In conclusion, our experiment has proven the effectiveness of time-resolved XPS in unveiling the element- and coordination-specific dynamics in a cuprate superconductor. The results highlight the peculiar role of the Cu–O plane in the relaxation of the system upon impulsive infrared photoexcitation, and possibly open a new route for studying the dynamics of the many-body interactions in these compounds.

Methods

Sample characterization

The experiments were performed on an optimally-doped Bi2212 high-quality sample. The superconducting transition temperature, as measured by transport and magnetic (SQUID) methods, was \(\sim \) 91 K . The time-resolved XPS measurements were performed at a base temperature of 100 K, which is above the superconducting transition temperature, in order to minimize thermal broadening effects in the photoemission spectra.

Experimental setup

The experiments were performed at the PG2 monochromator beamline at the free-electron laser FLASH at DESY in Hamburg54,55. To reach the O 1s core level we used the monochromatized third harmonic at \(\sim \) 592 eV resulting from the fundamental FEL emission at \(\sim \) 199 eV. The presence of the grating induces a temporal stretch of the X-ray pulses up to 150 fs FWHM.

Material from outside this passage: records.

(** * AwesomeImager: the acquisition-to-disk pipeline of [CameraInterfaces.py]

    A shallow embedding of the writer side of [CameraInterfaces.py]
    (Python 2): the 16-bit to 8-bit conversion of [BaseWriter], the
    construction of a writer and its metadata sidecar, the acquisition loop
    of [AcquireHamamatsu] and the writer loop of [WriterHamamatsu].

    Conventions.
    - A Python [dict] with string keys is a [gmap string pyval].
    - A numpy array is a record of its dtype, shape and flat data; the
      samples are [Z] and every store into an array wraps to the dtype.
    - Code that raises returns [Raise e]; code that mutates an array it
      shares with its caller runs in a state monad over a store of arrays.
    - The vendor driver, pyqtgraph, tifffile, the clock and the file system
      are collaborators: what they hand to the code (frames, failures, the
      local time) is an input of the model, and every call the writer makes
      on them is recorded as an event. The failures of the file system (an
      output file that cannot be opened, a full disk) are not modelled; the
      exception [json.dump] raises on a value it cannot encode is.
    - The two threads meet in the queue only: the producer is a function to
      the items it puts, the writer a function of the items it gets. *)

From Stdlib Require Import ZArith Lia String Ascii List Bool.
From Stdlib Require Import Floats.PrimFloat Floats.SpecFloat Floats.FloatOps.
From stdpp Require Import gmap strings list list_numbers fin_maps.

Local Open Scope Z_scope.

(** ** Exceptions and results *)

Inductive exn : Type :=
| KeyError (msg : string)
| ValueError
| TypeError
| IndexError
| ZeroDivisionError
| OverflowError
| UnicodeDecodeError       (* a ValueError by its class; no handler of the source names either *)
| KeyboardInterrupt.

Inductive result (A : Type) : Type :=
| Ok (a : A)
| Raise (e : exn).
Arguments Ok {A} a.
Arguments Raise {A} e.

Definition bind {A B : Type} (r : result A) (k : A -> result B) : result B :=
  match r with
  | Ok a => k a
  | Raise e => Raise e
  end.

Notation "'do' x <- r ; k" := (bind r (fun x => k))
  (at level 10, x name, r at level 100, k at level 200).

Definition is_ok {A : Type} (r : result A) : bool :=
  match r with Ok _ => true | Raise _ => false end.

(** ** Python values

    The values a metadata dictionary holds: the JSON-serialisable ones.
    A tuple and a list are both [PySeq] (json.dump writes both as an array). *)

#[warnings="-register-all"]
Inductive pyval : Type :=
| PyNone
| PyBool (b : bool)
| PyInt (z : Z)
| PyFloat (f : float)
| PyStr (s : string)
| PySeq (l : list pyval).

(** [float.__int__]: truncation toward zero; [int(nan)] is a ValueError and
    [int(inf)] an OverflowError. *)
Definition float_trunc (f : float) : result Z :=
  match Prim2SF f with
  | S754_zero _ => Ok 0
  | S754_infinity _ => Raise OverflowError
  | S754_nan => Raise ValueError
  | S754_finite s m e =>
      let a := match e with
               | Z0 => Zpos m
               | Zpos p => Zpos m * 2 ^ Zpos p
               | Zneg p => Zpos m / 2 ^ Zpos p
               end in
      Ok (if s then - a else a)
  end.

(** Python 2 [int(str)]: surrounding whitespace, an optional sign, decimal
    digits. *)
Definition is_space (c : ascii) : bool :=
  let n := nat_of_ascii c in
  ((9 <=? n) && (n <=? 13))%nat || (n =? 32)%nat.

Definition digit_of (c : ascii) : option Z :=
  let n := nat_of_ascii c in
  if ((48 <=? n) && (n <=? 57))%nat then Some (Z.of_nat n - 48) else None.

Fixpoint lstrip (s : string) : string :=
  match s with
  | String c r => if is_space c then lstrip r else s
  | EmptyString => EmptyString
  end.

(** Digits followed by white space only; [acc] is the value read so far and
    [seen] tells whether a digit was read. *)
Fixpoint parse_digits (s : string) (acc : Z) (seen : bool) : option Z :=
  match s with
  | EmptyString => if seen then Some acc else None
  | String c r =>
      match digit_of c with
      | Some d => parse_digits r (10 * acc + d) true
      | None =>
          if seen && is_space c
          then match lstrip r with EmptyString => Some acc | _ => None end
          else None
      end
  end.

Definition int_of_str (s : string) : result Z :=
  let body := lstrip s in
  let r := match body with
           | String "-" r => option_map Z.opp (parse_digits r 0 false)
           | String "+" r => parse_digits r 0 false
           | _ => parse_digits body 0 false
           end in
  match r with Some z => Ok z | None => Raise ValueError end.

The laser source consisted in a Yb:YAG amplifier system delivering pulses at \(1030\,\)nm with an energy up to \(30\,\mu \textrm{J}\)/pulse. The laser source was equipped with a Herriott-type multipass cell for bandwidth broadening, allowing compression of the pulses to \(\sim 70\) fs56. The temporal jitter between the FEL source and the laser pulses was \(\sim 50\) fs.

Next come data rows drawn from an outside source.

Lemma scan_once_null fuel rest : scan_once (S fuel) ("null" ++ rest) = Some (VNone, rest).
Proof. reflexivity. Qed.

Lemma scan_once_true fuel rest :
  scan_once (S fuel) ("true" ++ rest) = Some (VBool true, rest).
Proof. reflexivity. Qed.

Lemma scan_once_false fuel rest :
  scan_once (S fuel) ("false" ++ rest) = Some (VBool false, rest).
Proof. reflexivity. Qed.

Lemma forallb_Forall_well_formed xs :
  forallb well_formed xs = true → Forall (λ x, well_formed x = true) xs.
Proof. intros H. apply Forall_forall. intros x Hx. rewrite forallb_forall in H. by apply H, list_elem_of_In. Qed.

The photoelectrons were detected using the High Energy X-ray Time-Of-Flight (HEXTOF) momentum microscope42,57. This allows the simultaneous measurement of the kinetic energy and lateral momentum components of the photoelectrons in the full solid angle of emission. The XPS spectra were obtained integrating the whole angular distribution of photoelectrons. The microscope can also measure the topography of the sample surface with a field of view typically set to \(450\,\mu \textrm{m}\), allowing the measurement of the spot size of both X-ray and laser pulse at the sample position, and monitoring the spatial overlap. The measured spot sizes were \(50\times 200\,\mu \textrm{m}\) for the FEL and \(100\times 270\,\mu \textrm{m}\) for the laser: the smaller X-ray spot size guarantees an homogeneous optical pumping of the system in the probed area. The laser intensity was set to \(\sim 2.4\,\mu \textrm{J}\)/pulse, which implies a fluence of \(\sim 1\,\mathrm {mJ/cm^{2}}\) after correction for multi-photon emission effects58. This value is suitable to mitigate pump-induced vacuum space-charge effects59.

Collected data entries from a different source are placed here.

(** * dds-mlr-bridge: data cleaning and scoring, embedded from the Python sources

    The development follows [src/defs.py], [src/exceptions.py],
    [src/data_cleaning.py] and [src/dds.py].  Python [str] is [string],
    [int] is [Z] (seat indexes and list positions are [nat]), the two
    floating point constants of the scoring code are rationals, [set] is
    [gset], [dict] is [gmap] or an association list where the iteration
    order is used, an exception is a constructor of [exn] carried by the
    [result] monad, and the list objects that [validate_play] receives by
    reference live in an explicit object store. *)

From Stdlib Require Import ZArith QArith Qround Ascii.
From stdpp Require Import base option list gmap strings.

Set Default Proof Using "Type".
#[local] Set Warnings "-clear-no-such-hyp".

Local Open Scope Z_scope.

(* ================================================================== *)
(** * Exceptions ([src/exceptions.py]) and the result monad *)
(* ================================================================== *)

(** Every exception class the sources raise, plus the Python built-ins
    that their indexing, look-ups and conversions can raise. *)
Inductive exn : Type :=
  (* BoardError *)
  | MissingDealError | UnbalancedDealError | CardError | MissingNamesError
  | ClaimError | ContractContradictionError | DeclarerContradictionError
  | LeadContradictionError | PassContradictionError
  (* AuctionError *)
  | MissingAuctionError | PassError | ContractBidError | DoubleBidError
  | RedoubleBidError
  (* PlaySequenceError *)
  | MissingPlaySequenceInfoError | FirstCardIsDashError | CardAfterDashError
  | UnbalancedPlaySequenceError | MultipleClaimError | PlayError | RenegeError
  (* internal signal, derives from Exception directly *)
  | ContradictionError
  (* built-ins; the last two are what the object store answers to a
     reference of the wrong type and to a dangling one *)
  | ValueError | IndexError | KeyError | TypeError | SystemError.

Global Instance exn_eq_dec : EqDecision exn.
Proof. solve_decision. Defined.

(** [isinstance(e, BoardError)] and its two siblings. *)
Definition is_BoardError (e : exn) : bool :=
  match e with
  | MissingDealError | UnbalancedDealError | CardError | MissingNamesError
  | ClaimError | ContractContradictionError | DeclarerContradictionError
  | LeadContradictionError | PassContradictionError => true
  | _ => false
  end.

Definition is_AuctionError (e : exn) : bool :=
  match e with
  | MissingAuctionError | PassError | ContractBidError | DoubleBidError
  | RedoubleBidError => true
  | _ => false
  end.

Definition is_PlaySequenceError (e : exn) : bool :=
  match e with
  | MissingPlaySequenceInfoError | FirstCardIsDashError | CardAfterDashError
  | UnbalancedPlaySequenceError | MultipleClaimError | PlayError
  | RenegeError => true
  | _ => false
  end.

(** [ExceptionWithDescripton.__str__]: the class docstring. *)
Definition exn_str (e : exn) : string :=
  match e with
  | MissingDealError => "Missing deal."
  | UnbalancedDealError => "Deal had a hand that did not have 13 cards."
  | CardError => "A player had an invalid card in the deal, or a card appeared twice."
  | MissingNamesError => "All names are missing."
  | ClaimError => "The declarer claimed fewer tricks than they had already won, or more tricks than there were remaining."
  | ContractContradictionError => "Contract differs from the contract deducible from the auction."
  | DeclarerContradictionError => "Declarer differs from the declarer deducible from the auction."
  | LeadContradictionError => "Lead differs from the lead deducible from the declarer."
  | PassContradictionError => "Contract is pass, play sequence is non-empty."
  | MissingAuctionError => "Missing auction."
  | PassError => "The contract was passed out in the middle of the auction, or the auction did not end with three passes."
  | ContractBidError => "Contract bid was made in a non-increasing fashion."
  | DoubleBidError => "A double bid was made where the contract was already doubled or redoubled, the bid was made by the side who bid the last contract, or there was no contract bid made yet."
  | RedoubleBidError => "A redouble bid was made where the contract was not doubled or already redoubled, the bid was made by the side who did not bid the last contract, or there was no contract bid made yet."
  | MissingPlaySequenceInfoError => "Missing play_sequence, lead, or trump."
  | FirstCardIsDashError => "First card played to a trick is a dash."
  | CardAfterDashError => "A card is played to a trick after a dash."
  | UnbalancedPlaySequenceError => "The number of legal plays, augmented with dashes if necessary, is not divisible by 4."
  | MultipleClaimError => "Dashes appeared in more than one trick."
  | PlayError => "A card is played twice or the player never had it."
  | RenegeError => "A player reneged."
  | ContradictionError | ValueError | IndexError | KeyError | TypeError
  | SystemError => ""
  end.

Inductive result (A : Type) : Type :=
  | Ok (a : A)
  | Raise (e : exn).
Global Arguments Ok {A} a.
Global Arguments Raise {A} e.

Global Instance result_eq_dec {A} `{EqDecision A} : EqDecision (result A).
Proof. solve_decision. Defined.

Global Instance result_ret : MRet result := @Ok.
Global Instance result_bind : MBind result := λ A B f m,
  match m with Ok a => f a | Raise e => Raise e end.
Global Instance result_fmap : FMap result := λ A B f m,
  match m with Ok a => Ok (f a) | Raise e => Raise e end.

(** [try: m  except C: h] for a class test [C]. *)
Definition try_except {A} (m : result A) (C : exn → bool) (h : exn → result A)
  : result A :=
  match m with
  | Ok a => Ok a
  | Raise e => if C e then h e else Raise e
  end.

Definition is_exn (e0 : exn) (e : exn) : bool := bool_decide (e = e0).

Definition of_option {A} (o : option A) (e : exn) : result A :=
  match o with Some a => Ok a | None => Raise e end.

(* ================================================================== *)
(** * Python string and list primitives used by the sources *)
(* ================================================================== *)

Module Py.

Definition len (s : string) : Z := Z.of_nat (String.length s).

(** [bool(s)]: a string is truthy when it is not empty. *)
Definition truthy (s : string) : bool :=
  match s with EmptyString => false | String _ _ => true end.

(** [a or b] on strings. *)
Definition or_else (a b : string) : string := if truthy a then a else b.

Definition str_eqb (a b : string) : bool := bool_decide (a = b).

(** [x in l] for a list of strings. *)
Definition mem (x : string) (l : list string) : bool := bool_decide (x ∈ l).

(** [s[i]] for [0 <= i]: a one-character string, or [IndexError]. *)
Definition item (s : string) (i : nat) : result string :=
  match String.get i s with
  | Some c => Ok (String c EmptyString)
  | None => Raise IndexError
  end.

(** [s[i:]] for [0 <= i]. *)
Fixpoint drop (i : nat) (s : string) : string :=
  match i, s with
  | O, _ => s
  | S i', EmptyString => EmptyString
  | S i', String _ s' => drop i' s'
  end.

(** [s[:i]] for [0 <= i]. *)
Fixpoint take (i : nat) (s : string) : string :=
  match i, s with
  | O, _ => EmptyString
  | S i', EmptyString => EmptyString
  | S i', String c s' => String c (take i' s')
  end.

The pump-probe configuration was obtained by coupling an optical laser pulse into the propagation path of the X-ray pulse in a quasi-collinear configuration. The pump and probe pulses impinged on the sample at an angle \(\theta = 68^{\circ }\) with p-polarization, and the optical pulse was stabilized to maintain the spatial overlap with the X-ray pulses.

Analysis of the spectra

The calibration of the energy and time delay axes was conducted as described in previous works43,58,60. The photoelectron spectra were fit with a sum of Doniach-Sunjic functions61 above a Shirley background62. The Doniach-Sunjic functions were convoluted with a Gaussian to account for several broadening sources, i.e. photon pulse and monochromator bandwidth, thermal broadening, and possible residual space charge. The distribution of photoelectrons in each energy bin was assumed to be Poissonian, and hence the uncertainty on the number of counts in a bin estimated as its square root. This was taken into account as a statistical error in the fit and hence contributes to the uncertainty on the extracted parameters.

To fit the pump-probe measurement, the fitting procedure was repeated for each spectrum at a variable time delay. The initial parameters were obtained from the fit of the spectrum integrated before time zero; the results of the fit of the n-th spectrum were then used as initial parameters to fit the \((n+1)\)-th spectrum in the time series.